### SOURCE MATERIAL
====
(** [job_running(book, mp3)]: [(book, mp3) in _jobs]. *)
Definition job_running (book mp3 : string) (j : jobs) : bool :=
  bool_decide (is_Some (j !! (book, mp3))).

(** The contract as the specification words it, kept apart for comparison
    with the code: [register(key)] inserts a handle and fails with
    AlreadyRunning when the key is present. *)
Inductive register_result : Type :=
  | Registered (j : jobs)
  | AlreadyRunning.

Definition spec_register (key : JobKey) (proc : Popen) (j : jobs)
  : register_result :=
  match j !! key with
  | Some _ => AlreadyRunning
  | None => Registered (<[key := proc]> j)
  end.

(** ** Generators *)

Module Gen.

(** What a generator does that the rest of the process can observe. *)
Inductive event : Type :=
  | Yield (chunk : string)
  | SetJob (key : JobKey) (proc : Popen)
  | PopJob (key : JobKey).

(** A generator driven until it returns or raises: the events in program
    order and how it ended. *)
Record gen (A : Type) : Type := Gen { trace : list event; value : outcome A }.
Arguments Gen {A} trace value.
Arguments trace {A} g.
Arguments value {A} g.

#[global] Instance gen_ret : MRet gen := λ A a, Gen [] (Ret a).
#[global] Instance gen_bind : MBind gen := λ A B f m,
  match value m with
  | Ret a => Gen (trace m ++ trace (f a)) (value (f a))
  | Raise e => Gen (trace m) (Raise e)
  end.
====
### AIM OF THE EXERCISE
Every line holding the string "Arguments" should be copied here, so please find those lines in the data.

### COMPLETED EXERCISE
Arguments Gen {A} trace value.
Arguments trace {A} g.
Arguments value {A} g.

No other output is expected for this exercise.